現在でもセブン‐イレブンのコンビニ店で雪肌粋を販売(写真)しているが10年経っても多くの消費者から支持を得て売れ行きが良い。海外観光客が訪れる一部のコンビニ店では、爆買いの対象品になっているほどだ。
化粧品メーカーにとって化粧品の販売チャネルを構築する上で、化粧品専門店や百貨店、ドラッグストア、スーパーマーケットなどと並んでコンビニルートの確立は、販売戦略上、重要な意味を持つ。経産省調査による2013年度小売業の業態別売上高は、百貨店6兆800億円(前年度比0.7%増)、スーパー13兆580億円(同0.2%増)、コンビニ9兆8000億円(同4.2%増)とコンビニ業界の売上伸長が10年連続、右肩上がりの状態にある。

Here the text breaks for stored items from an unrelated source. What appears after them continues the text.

(* ===== verification/FailoverRun.v ===== *)
(** * The failover balancer (service/socks/balancer/failover/failover.go).

    The service around the queue of Failover.v: queues live in a heap, and
    the options point to one of them. *)

From S2P Require Import Prelude GoStrings Url Proxy Dial Defaults Jobs Failover.

Section failover.
Context {C : Type}.

Record Options := MkOptions {
  o_ListenAddr : gostring;
  o_Candidates : list (Proxy.Proxy C);
  o_Conn : ConnOptions;
  o_Relay : RelayOptions;
  o_queue : option nat }.

Definition zero : Options := MkOptions [] [] zero_conn zero_relay None.

Definition with_queue (o : Options) (q : option nat) : Options :=
  MkOptions (o_ListenAddr o) (o_Candidates o) (o_Conn o) (o_Relay o) q.

Abbreviation heap := (list queue) (only parsing).

(** What an attempt comes to before it dials: nothing to dial, or the dialer
    with the queue and the element to report to. *)
Inductive attempt := Refused | Dialing (d : Dialer C) (q e : nat).

(** The start of [getRemote], on the options it has read; [None] is a nil
    dereference or an index out of range. *)
Definition getRemote (opts : Options) (rand : nat → nat) (h : heap) : option (attempt * heap) :=
  match o_queue opts with
  | None => Some (Refused, h)
  | Some qp =>
      q ← h !! qp;
      '(q', e, _) ← Failover.pick q rand;
      c ← o_Candidates opts !! e_Index (q_store q' !!! e);
      Some (Dialing (proxy_Dialer c) qp e, <[qp := q']> h)
  end.

(** [q.succ(e)] and [q.fail(e)] by pointer. *)
Definition report (qp e : nat) (success : bool) (h : heap) : heap :=
  alter (λ q, fix_ q e success) qp h.

Definition LoadEvent_ (new : Options) : J Options heap unit :=
  old ← optsOut;
  _ ← check_addr (o_ListenAddr new);
  new ← (let n := length (o_Candidates new) in
         if bool_decide (n = 0%nat) then mret new
         else if candidates_equal (o_Candidates new) (o_Candidates old)
         then mret (with_queue new (o_queue old))
         else
           h ← get_extra;
           _ ← put_extra (h ++ [newQueue n]);
           mret (with_queue new (Some (length h))));
  _ ← (if bool_decide (o_ListenAddr new = o_ListenAddr old) then mret tt else stopServer);
  optsIn new.

#[export] Instance failover : Service Options heap := {
  zero_opts := zero;
  init_extra := [];
  ListenAddr := o_ListenAddr;
  watch_down := false;
  on_load _ := LoadEvent_;
  on_loaded := startServer o_ListenAddr;
  on_exit := mret tt }.

Definition Run := Jobs.Run (O := Options) (X := heap).

Definition new_queue (new old : Options) : J Options heap (option nat) :=
  let n := length (o_Candidates new) in
  if bool_decide (n = 0%nat) then mret (o_queue new)
  else if candidates_equal (o_Candidates new) (o_Candidates old) then mret (o_queue old)
  else
    h ← get_extra;
    _ ← put_extra (h ++ [newQueue n]);
    mret (Some (length h)).

Lemma fo_LoadEvent_shape new s :
  LoadEvent_ new s = load_body o_ListenAddr new (new_queue new) (λ _ q, mret (with_queue new q)) s.
Proof.
  unfold LoadEvent_, load_body, new_queue, optsOut, check_addr, mbind, J_bind, mret, J_ret, get_extra,
    put_extra, exit.
  destruct (SplitHostPort _); [|done].
  destruct (bool_decide (length (o_Candidates new) = 0%nat)); [by destruct new|].
  by destruct (candidates_equal _ _).
Qed.

Lemma new_queue_quiet new old : quiet (new_queue new old).
Proof.
  unfold new_queue. cbv zeta. destruct (bool_decide _); [eauto with jobs|].
  destruct (candidates_equal _ _); eauto 10 with jobs.
Qed.
#[local] Hint Resolve new_queue_quiet : jobs.

#[export] Instance failover_laws : ServiceLaws Options heap.
Proof.
  refine (service_laws new_queue (λ new _ q, mret (with_queue new q)) _ _ _ _ _ _);
    try (intros; apply fo_LoadEvent_shape); job_obligations.
Qed.

#[export] Instance failover_keeps : KeepsServer Options heap.
Proof.
  refine (service_keeps new_queue (λ new _ q, mret (with_queue new q)) _ _ _ _ _ _);
    try (intros; apply fo_LoadEvent_shape); job_obligations.
Qed.

(** ** The job and its connections *)

(** A connection between two steps: idle, with the options it has read for
    an attempt, or with the element it may report to. *)
Inductive cstate := Idle | Read (o : Options) | Picked (q e : nat).

Record sys := MkSys { s_job : job Options heap; s_conns : list cstate }.

Definition set_heap (s : job Options heap) (h : heap) : job Options heap :=
  MkJob (opts s) (server s) h (log s).

Definition after_attempt (a : attempt) : cstate :=
  match a with Refused => Idle | Dialing _ q e => Picked q e end.

(** Events that a running job handles, and the steps of its connections; a
    connection reports and retries as it likes. *)
Inductive sys_step : sys → sys → Prop :=
  | sys_event listen e s s' cs :
      (∀ o, e = LoadEvent o → o_queue o = None) →
      handle listen e s = (Val tt, s') → sys_step (MkSys s cs) (MkSys s' cs)
  | sys_accept s cs : sys_step (MkSys s cs) (MkSys s (cs ++ [Idle]))
  | sys_read s cs k : (k < length cs)%nat →
      sys_step (MkSys s cs) (MkSys s (<[k := Read (opts s)]> cs))
  | sys_pick rand s cs k o a h :
      (∀ n, (0 < n)%nat → (rand n < n)%nat) →
      cs !! k = Some (Read o) → getRemote o rand (extra s) = Some (a, h) →
      sys_step (MkSys s cs) (MkSys (set_heap s h) (<[k := after_attempt a]> cs))
  | sys_report s cs k q e success :
      cs !! k = Some (Picked q e) →
      sys_step (MkSys s cs) (MkSys (set_heap s (report q e success (extra s))) cs).

Definition sys_start : sys := MkSys (MkJob zero None [] []) [].

Definition sys_reach : sys → Prop := rtc sys_step sys_start.

Definition sound (q : queue) (n : nat) : Prop := queue_ok q ∧ length (q_store q) = n.

Definition opts_ok (sizes : list nat) (o : Options) : Prop :=
  match o_queue o with
  | None => o_Candidates o = []
  | Some p => sizes !! p = Some (length (o_Candidates o))
  end.

Definition cstate_ok (sizes : list nat) (c : cstate) : Prop :=
  match c with
  | Idle => True
  | Read o => opts_ok sizes o
  | Picked q e => ∃ n, sizes !! q = Some n ∧ (e < n)%nat
  end.

Record sys_ok (sizes : list nat) (s : sys) : Prop := {
  so_heap : Forall2 sound (extra (s_job s)) sizes;
  so_opts : opts_ok sizes (opts (s_job s));
  so_conns : Forall (cstate_ok sizes) (s_conns s) }.

Lemma fo_opts_ok_app sizes ns o : opts_ok sizes o → opts_ok (sizes ++ ns) o.
Proof. unfold opts_ok. destruct (o_queue o); [apply lookup_app_l_Some|done]. Qed.

Lemma cstate_ok_app sizes ns c : cstate_ok sizes c → cstate_ok (sizes ++ ns) c.
Proof.
  destruct c; simpl; [done|apply fo_opts_ok_app|]. intros (n & ? & ?). exists n.
  split; [by apply lookup_app_l_Some|done].
Qed.

(** A pick is in range, and the heap stays sound. *)
Lemma fo_getRemote_ok sizes o rand h :
  Forall2 sound h sizes → opts_ok sizes o → (∀ n, (0 < n)%nat → (rand n < n)%nat) →
  ∃ a h', getRemote o rand h = Some (a, h') ∧ Forall2 sound h' sizes ∧
    cstate_ok sizes (after_attempt a) ∧
    match a with
    | Refused => o_Candidates o = []
    | Dialing d qp e => ∃ q c, h !! qp = Some q ∧ o_Candidates o !! e = Some c ∧ d = proxy_Dialer c ∧
        ∀ x, (x < length (o_Candidates o))%nat → score (q_store q) x <= score (q_store q) e
    end.
Proof.
  intros Hh Ho Hr. unfold getRemote, opts_ok in *. destruct (o_queue o) as [qp|].
  2: { by eexists _, _. }
  destruct (Forall2_lookup_r _ _ _ _ _ Hh Ho) as (q & Eq & Hq & Hlen). rewrite Eq. simpl.
  destruct (Failover.pick q rand) as [[[q' e] same]|] eqn:Ep.
  2: { exfalso. unfold Failover.pick in Ep. pose proof (qk_some q Hq). by destruct (q_elems q). }
  destruct (pick_spec q rand q' e same Hq Hr Ep) as (Eq' & _ & He & Hbest). simpl.
  assert (e_Index (q_store q' !!! e) = e) as ->.
  { rewrite Eq'. by apply (qk_index q Hq). }
  rewrite Hlen in He. destruct (lookup_lt_is_Some_2 _ _ He) as [c Ec]. rewrite Ec. simpl.
  eexists _, _. split; [done|]. split_and!.
  - rewrite <- (list_insert_id sizes qp _ Ho). apply Forall2_insert; [done|].
    subst q'. split; [by destruct Hq; split|done].
  - exists (length (o_Candidates o)). done.
  - exists q, c. split_and!; [done..|]. intros x Hx. apply Hbest. by rewrite Hlen.
Qed.

Lemma report_ok sizes h q e success n :
  Forall2 sound h sizes → sizes !! q = Some n → (e < n)%nat →
  Forall2 sound (report q e success h) sizes.
Proof.
  intros Hh Hq He. unfold report. apply Forall2_alter_l; [done|].
  intros q0 n0 E1 E2 [H1 H2]. simplify_eq.
  destruct (fix_spec q0 e success H1 He) as (H3 & H4 & _). done.
Qed.

Lemma fo_event_ok listen e s s' sizes :
  (∀ o, e = LoadEvent o → o_queue o = None) →
  handle listen e s = (Val tt, s') → Forall2 sound (extra s) sizes → opts_ok sizes (opts s) →
  ∃ ns, Forall2 sound (extra s') (sizes ++ ns) ∧ opts_ok (sizes ++ ns) (opts s').
Proof.
  intros He E Hh Ho. destruct e as [new| |]; simpl in E.
  - specialize (He new eq_refl). rewrite fo_LoadEvent_shape in E. unfold load_body in E.
    apply bind_inv in E as [(old & s0 & E0 & E)|[[=] _]]. injection E0 as <- <-.
    apply bind_inv in E as [([] & s1 & E1 & E)|[[=] _]].
    apply bind_inv in E as [(i & s2 & E2 & E)|[[=] _]].
    apply bind_inv in E as [([] & s3 & E3 & E)|[[=] _]]. cbn in E. injection E as <-. cbn [opts extra].
    assert (extra s1 = extra s) as X1.
    { revert E1. unfold check_addr. destruct (SplitHostPort _); [by intros [= <-]|done]. }
    assert (extra s3 = extra s2) as ->.
    { revert E3. case_match; [by intros [= <-]|]. unfold stopServer. case_match; by intros [= <-]. }
    clear E3. revert E2. unfold new_queue. case_bool_decide as E0.
    { intros [= <- <-]. rewrite X1. exists []. rewrite app_nil_r. split; [done|].
      unfold opts_ok. simpl. rewrite He. by apply length_zero_iff_nil. }
    destruct (candidates_equal _ _) eqn:Ec.
    + intros [= <- <-]. rewrite X1. exists []. rewrite app_nil_r. split; [done|].
      apply candidates_equal_length in Ec. unfold opts_ok in *. cbn [with_queue o_queue o_Candidates].
      destruct (o_queue (opts s)); [by rewrite Ec|]. rewrite Ho in Ec. simpl in Ec. lia.
    + intros [= <- <-]. cbn [extra]. rewrite X1. exists [length (o_Candidates new)]. split.
      * apply Forall2_app; [done|]. constructor; [|constructor]. apply newQueue_ok. lia.
      * unfold opts_ok. cbn [with_queue o_queue o_Candidates].
        rewrite (Forall2_length _ _ _ Hh). by rewrite lookup_app_r, Nat.sub_diag by lia.
  - exists []. rewrite app_nil_r. revert E. unfold startServer. destruct (server s); [by intros [= <-]|].
    destruct (listen _); [by intros [= <-]|done].
  - injection E as <-. exists []. by rewrite app_nil_r.
Qed.

Lemma fo_sys_step_ok sizes s s' : sys_ok sizes s → sys_step s s' → ∃ sizes', sys_ok sizes' s'.
Proof.
  intros [Hh Ho Hc] Hs.
  destruct Hs as [listen e s s' cs He E|s cs|s cs k Hk|rand s cs k o a h Hr Ek E|s cs k q e success Ek];
    simpl in *.
  - destruct (fo_event_ok _ _ _ _ _ He E Hh Ho) as (ns & Hh' & Ho'). exists (sizes ++ ns).
    split; simpl; [done..|]. eapply Forall_impl; [exact Hc|]. intros c. apply cstate_ok_app.
  - exists sizes. split; simpl; [done..|]. apply Forall_app. split; [done|]. by repeat constructor.
  - exists sizes. split; simpl; [done..|]. by apply Forall_insert.
  - exists sizes. rewrite Forall_lookup in Hc. pose proof (Hc _ _ Ek) as H1. simpl in H1.
    destruct (fo_getRemote_ok sizes o rand (extra s) Hh H1 Hr) as (a1 & h1 & E1 & H2 & H3 & _).
    simplify_eq. split; simpl; [done..|]. apply Forall_insert; [by apply Forall_lookup|done].
  - exists sizes. rewrite Forall_lookup in Hc. destruct (Hc _ _ Ek) as (n & H1 & H2).
    split; simpl; [|done|by apply Forall_lookup]. by eapply report_ok.
Qed.

Lemma fo_sys_reach_ok s : sys_reach s → ∃ sizes, sys_ok sizes s.
Proof.
  intros Hr. assert (∃ sizes, sys_ok sizes sys_start) as H0.
  { exists []. split; simpl; [constructor|done|constructor]. }
  induction Hr as [|s1 s2 s3 Hs _ IH]; [done|]. apply IH. destruct H0 as [sz H0].
  by eapply fo_sys_step_ok.
Qed.

Theorem failover_picks_best s k o rand :
  sys_reach s → s_conns s !! k = Some (Read o) → (∀ n, (0 < n)%nat → (rand n < n)%nat) →
  ∃ a h, getRemote o rand (extra (s_job s)) = Some (a, h) ∧
    match a with
    | Refused => o_Candidates o = []
    | Dialing d qp e => ∃ q c, extra (s_job s) !! qp = Some q ∧ o_Candidates o !! e = Some c ∧
        d = proxy_Dialer c ∧
        ∀ x, (x < length (o_Candidates o))%nat → score (q_store q) x <= score (q_store q) e
    end.
Proof.
  intros Hs Ek Hr. destruct (fo_sys_reach_ok s Hs) as (sizes & [Hh _ Hc]).
  rewrite Forall_lookup in Hc. pose proof (Hc _ _ Ek) as H1.
  destruct (fo_getRemote_ok sizes o rand _ Hh H1 Hr) as (a & h & E & _ & _ & H). by eauto.
Qed.
End failover.

Definition ex_opts (q : option nat) : Options (C := unit) :=
  MkOptions (bs ":1") [MkProxy None [1]; MkProxy (Some Direct) [2]] zero_conn zero_relay q.

Definition ex_job : job (Options (C := unit)) (list queue) :=
  MkJob (ex_opts (Some 0%nat)) None [newQueue 2] [].

(** After a first attempt through candidate 0 that failed. *)
Definition ex_failed : sys (C := unit) :=
  MkSys (set_heap ex_job [fix_ (Queue (q_store (newQueue 2)) [0; 1]%nat (Some 0%nat) 0 0) 0 false])
    [Read (ex_opts (Some 0%nat))].

Lemma fo_ex_reach : sys_reach ex_failed.
Proof.
  eapply rtc_l.
  { apply (sys_event (λ _, true) (LoadEvent (ex_opts None)) _ ex_job []); [by intros o [= <-]|].
    reflexivity. }
  eapply rtc_l; [apply sys_accept|]. eapply rtc_l; [apply (sys_read ex_job [Idle] 0); simpl; lia|].
  eapply rtc_l.
  { apply (sys_pick (λ _, 0%nat) ex_job [Read (ex_opts (Some 0%nat))] 0 (ex_opts (Some 0%nat))
      (Dialing Direct 0 0)); [done|reflexivity|]. reflexivity. }
  eapply rtc_l; [by apply (sys_report _ _ 0 0 0 false)|].
  apply rtc_once.
  match goal with |- sys_step ?a _ =>
    replace a with (MkSys (s_job ex_failed) [Picked 0 0]) by (vm_compute; reflexivity) end.
  apply (sys_read (s_job ex_failed) [Picked 0 0] 0). simpl. lia.
Qed.

Lemma failover_picks_best_witness :
  ∃ h, getRemote (ex_opts (Some 0%nat)) (λ _, 0%nat) (extra (s_job ex_failed)) =
    Some (Dialing Direct 0 1, h).
Proof.
  destruct (failover_picks_best ex_failed 0 _ (λ _, 0%nat) fo_ex_reach eq_refl (λ _ Hn, Hn))
    as (a & h & E & H).
  exists h. rewrite E. by injection E as <- _.
Defined.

こうしたコンビニ業界の好調な売上は、化粧品各社にとって重要な販売拠点になるだけに合従連衡への期待は高い。また、コンビニ各社にとっても市場の拡大が続いているとはいえ、新商品の投入やサービス面での競争が一段と激しくなっている。特に、女性の社会進出で就労女性中心に、コンビニで化粧品を買うケースが顕著。女性のニーズが高い美白や保湿性の高いPB化粧品を開発して店頭で販売すれば収益向上に繋がるとの判断が働くのは至極自然な道理である。
しかし、単に店頭に陳列しておけば売れるというものではない。今後、コンビニでの売れるPB化粧品として拍車をかけていくためには、売る仕掛けや売る仕組みが一段と求められる。
ともあれ、セブン‐イレブンとファンケルのPB化粧品での合従連衡の動きは、化粧品メーカーと流通分野の小売業が提携して協働事業する新たな潮流として注目される。今後、こうした合従連衡の動きが波及していくのは必死だ。